───── Information shown ─────

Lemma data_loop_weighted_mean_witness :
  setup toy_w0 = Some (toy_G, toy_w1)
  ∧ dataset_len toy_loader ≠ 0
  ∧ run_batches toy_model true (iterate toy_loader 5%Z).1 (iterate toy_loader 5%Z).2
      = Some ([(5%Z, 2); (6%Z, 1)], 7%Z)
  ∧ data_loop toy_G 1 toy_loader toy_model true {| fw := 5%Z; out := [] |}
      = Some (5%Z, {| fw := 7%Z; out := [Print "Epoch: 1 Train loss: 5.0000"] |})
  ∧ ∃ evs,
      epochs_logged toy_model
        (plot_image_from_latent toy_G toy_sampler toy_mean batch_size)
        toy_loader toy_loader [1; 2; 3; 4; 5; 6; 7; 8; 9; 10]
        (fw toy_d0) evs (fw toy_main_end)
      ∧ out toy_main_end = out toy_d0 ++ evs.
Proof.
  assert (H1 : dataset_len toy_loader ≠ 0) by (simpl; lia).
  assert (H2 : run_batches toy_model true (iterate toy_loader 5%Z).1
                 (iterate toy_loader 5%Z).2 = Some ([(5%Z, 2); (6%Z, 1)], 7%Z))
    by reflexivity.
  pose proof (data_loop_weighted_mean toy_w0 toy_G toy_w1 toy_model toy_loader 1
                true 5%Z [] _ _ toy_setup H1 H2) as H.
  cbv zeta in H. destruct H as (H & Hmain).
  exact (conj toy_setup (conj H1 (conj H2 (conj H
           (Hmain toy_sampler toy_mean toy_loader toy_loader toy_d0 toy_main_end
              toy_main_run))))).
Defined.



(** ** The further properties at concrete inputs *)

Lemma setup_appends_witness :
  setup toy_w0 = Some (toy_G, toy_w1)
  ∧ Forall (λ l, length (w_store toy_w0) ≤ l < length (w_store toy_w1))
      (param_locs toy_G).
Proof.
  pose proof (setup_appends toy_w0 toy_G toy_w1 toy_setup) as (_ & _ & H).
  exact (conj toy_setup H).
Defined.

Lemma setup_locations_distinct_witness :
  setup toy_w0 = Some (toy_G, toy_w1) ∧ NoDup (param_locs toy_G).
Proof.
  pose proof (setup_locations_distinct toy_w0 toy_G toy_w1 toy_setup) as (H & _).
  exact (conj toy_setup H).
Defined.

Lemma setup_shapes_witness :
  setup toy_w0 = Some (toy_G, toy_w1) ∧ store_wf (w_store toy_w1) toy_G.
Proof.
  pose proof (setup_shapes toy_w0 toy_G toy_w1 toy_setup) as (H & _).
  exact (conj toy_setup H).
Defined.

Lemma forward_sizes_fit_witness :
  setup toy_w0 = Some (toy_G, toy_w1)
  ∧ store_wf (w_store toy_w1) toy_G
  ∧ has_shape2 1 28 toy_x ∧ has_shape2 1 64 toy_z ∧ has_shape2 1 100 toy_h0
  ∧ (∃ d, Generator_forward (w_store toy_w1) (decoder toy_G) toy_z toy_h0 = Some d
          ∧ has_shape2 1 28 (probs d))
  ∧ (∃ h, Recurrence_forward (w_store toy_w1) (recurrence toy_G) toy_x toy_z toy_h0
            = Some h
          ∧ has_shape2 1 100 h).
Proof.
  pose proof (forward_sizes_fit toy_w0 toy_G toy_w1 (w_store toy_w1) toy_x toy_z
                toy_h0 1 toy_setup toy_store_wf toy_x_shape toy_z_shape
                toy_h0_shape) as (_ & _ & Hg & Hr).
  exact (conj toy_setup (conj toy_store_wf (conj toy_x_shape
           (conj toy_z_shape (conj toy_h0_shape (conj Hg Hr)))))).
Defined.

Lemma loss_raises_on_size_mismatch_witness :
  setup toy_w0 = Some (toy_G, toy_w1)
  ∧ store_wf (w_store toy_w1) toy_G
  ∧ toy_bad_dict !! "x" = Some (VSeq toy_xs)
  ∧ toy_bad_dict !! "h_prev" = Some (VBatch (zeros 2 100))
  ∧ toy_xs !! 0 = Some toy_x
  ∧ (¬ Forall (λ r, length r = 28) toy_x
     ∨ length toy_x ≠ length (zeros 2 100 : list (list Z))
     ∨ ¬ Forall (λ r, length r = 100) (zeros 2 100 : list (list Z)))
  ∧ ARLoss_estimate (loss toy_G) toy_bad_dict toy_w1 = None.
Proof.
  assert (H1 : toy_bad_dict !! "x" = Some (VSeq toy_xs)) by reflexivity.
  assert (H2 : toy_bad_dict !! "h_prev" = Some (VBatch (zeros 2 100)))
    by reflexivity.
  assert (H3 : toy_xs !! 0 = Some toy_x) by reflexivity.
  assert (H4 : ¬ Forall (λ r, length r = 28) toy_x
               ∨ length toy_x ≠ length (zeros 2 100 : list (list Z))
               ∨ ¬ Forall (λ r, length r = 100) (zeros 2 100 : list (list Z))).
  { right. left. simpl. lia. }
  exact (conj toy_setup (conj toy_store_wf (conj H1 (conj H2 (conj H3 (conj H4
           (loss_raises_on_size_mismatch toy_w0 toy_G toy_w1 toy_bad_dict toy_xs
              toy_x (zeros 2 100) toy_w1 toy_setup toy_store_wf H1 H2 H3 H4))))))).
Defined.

─────

## Task directions
Return all of the data above exactly, leaving out no line.

## Exercise solution
Lemma data_loop_weighted_mean_witness :
  setup toy_w0 = Some (toy_G, toy_w1)
  ∧ dataset_len toy_loader ≠ 0
  ∧ run_batches toy_model true (iterate toy_loader 5%Z).1 (iterate toy_loader 5%Z).2
      = Some ([(5%Z, 2); (6%Z, 1)], 7%Z)
  ∧ data_loop toy_G 1 toy_loader toy_model true {| fw := 5%Z; out := [] |}
      = Some (5%Z, {| fw := 7%Z; out := [Print "Epoch: 1 Train loss: 5.0000"] |})
  ∧ ∃ evs,
      epochs_logged toy_model
        (plot_image_from_latent toy_G toy_sampler toy_mean batch_size)
        toy_loader toy_loader [1; 2; 3; 4; 5; 6; 7; 8; 9; 10]
        (fw toy_d0) evs (fw toy_main_end)
      ∧ out toy_main_end = out toy_d0 ++ evs.
Proof.
  assert (H1 : dataset_len toy_loader ≠ 0) by (simpl; lia).
  assert (H2 : run_batches toy_model true (iterate toy_loader 5%Z).1
                 (iterate toy_loader 5%Z).2 = Some ([(5%Z, 2); (6%Z, 1)], 7%Z))
    by reflexivity.
  pose proof (data_loop_weighted_mean toy_w0 toy_G toy_w1 toy_model toy_loader 1
                true 5%Z [] _ _ toy_setup H1 H2) as H.
  cbv zeta in H. destruct H as (H & Hmain).
  exact (conj toy_setup (conj H1 (conj H2 (conj H
           (Hmain toy_sampler toy_mean toy_loader toy_loader toy_d0 toy_main_end
              toy_main_run))))).
Defined.



(** ** The further properties at concrete inputs *)

Lemma setup_appends_witness :
  setup toy_w0 = Some (toy_G, toy_w1)
  ∧ Forall (λ l, length (w_store toy_w0) ≤ l < length (w_store toy_w1))
      (param_locs toy_G).
Proof.
  pose proof (setup_appends toy_w0 toy_G toy_w1 toy_setup) as (_ & _ & H).
  exact (conj toy_setup H).
Defined.

Lemma setup_locations_distinct_witness :
  setup toy_w0 = Some (toy_G, toy_w1) ∧ NoDup (param_locs toy_G).
Proof.
  pose proof (setup_locations_distinct toy_w0 toy_G toy_w1 toy_setup) as (H & _).
  exact (conj toy_setup H).
Defined.

Lemma setup_shapes_witness :
  setup toy_w0 = Some (toy_G, toy_w1) ∧ store_wf (w_store toy_w1) toy_G.
Proof.
  pose proof (setup_shapes toy_w0 toy_G toy_w1 toy_setup) as (H & _).
  exact (conj toy_setup H).
Defined.

Lemma forward_sizes_fit_witness :
  setup toy_w0 = Some (toy_G, toy_w1)
  ∧ store_wf (w_store toy_w1) toy_G
  ∧ has_shape2 1 28 toy_x ∧ has_shape2 1 64 toy_z ∧ has_shape2 1 100 toy_h0
  ∧ (∃ d, Generator_forward (w_store toy_w1) (decoder toy_G) toy_z toy_h0 = Some d
          ∧ has_shape2 1 28 (probs d))
  ∧ (∃ h, Recurrence_forward (w_store toy_w1) (recurrence toy_G) toy_x toy_z toy_h0
            = Some h
          ∧ has_shape2 1 100 h).
Proof.
  pose proof (forward_sizes_fit toy_w0 toy_G toy_w1 (w_store toy_w1) toy_x toy_z
                toy_h0 1 toy_setup toy_store_wf toy_x_shape toy_z_shape
                toy_h0_shape) as (_ & _ & Hg & Hr).
  exact (conj toy_setup (conj toy_store_wf (conj toy_x_shape
           (conj toy_z_shape (conj toy_h0_shape (conj Hg Hr)))))).
Defined.

Lemma loss_raises_on_size_mismatch_witness :
  setup toy_w0 = Some (toy_G, toy_w1)
  ∧ store_wf (w_store toy_w1) toy_G
  ∧ toy_bad_dict !! "x" = Some (VSeq toy_xs)
  ∧ toy_bad_dict !! "h_prev" = Some (VBatch (zeros 2 100))
  ∧ toy_xs !! 0 = Some toy_x
  ∧ (¬ Forall (λ r, length r = 28) toy_x
     ∨ length toy_x ≠ length (zeros 2 100 : list (list Z))
     ∨ ¬ Forall (λ r, length r = 100) (zeros 2 100 : list (list Z)))
  ∧ ARLoss_estimate (loss toy_G) toy_bad_dict toy_w1 = None.
Proof.
  assert (H1 : toy_bad_dict !! "x" = Some (VSeq toy_xs)) by reflexivity.
  assert (H2 : toy_bad_dict !! "h_prev" = Some (VBatch (zeros 2 100)))
    by reflexivity.
  assert (H3 : toy_xs !! 0 = Some toy_x) by reflexivity.
  assert (H4 : ¬ Forall (λ r, length r = 28) toy_x
               ∨ length toy_x ≠ length (zeros 2 100 : list (list Z))
               ∨ ¬ Forall (λ r, length r = 100) (zeros 2 100 : list (list Z))).
  { right. left. simpl. lia. }
  exact (conj toy_setup (conj toy_store_wf (conj H1 (conj H2 (conj H3 (conj H4
           (loss_raises_on_size_mismatch toy_w0 toy_G toy_w1 toy_bad_dict toy_xs
              toy_x (zeros 2 100) toy_w1 toy_setup toy_store_wf H1 H2 H3 H4))))))).
Defined.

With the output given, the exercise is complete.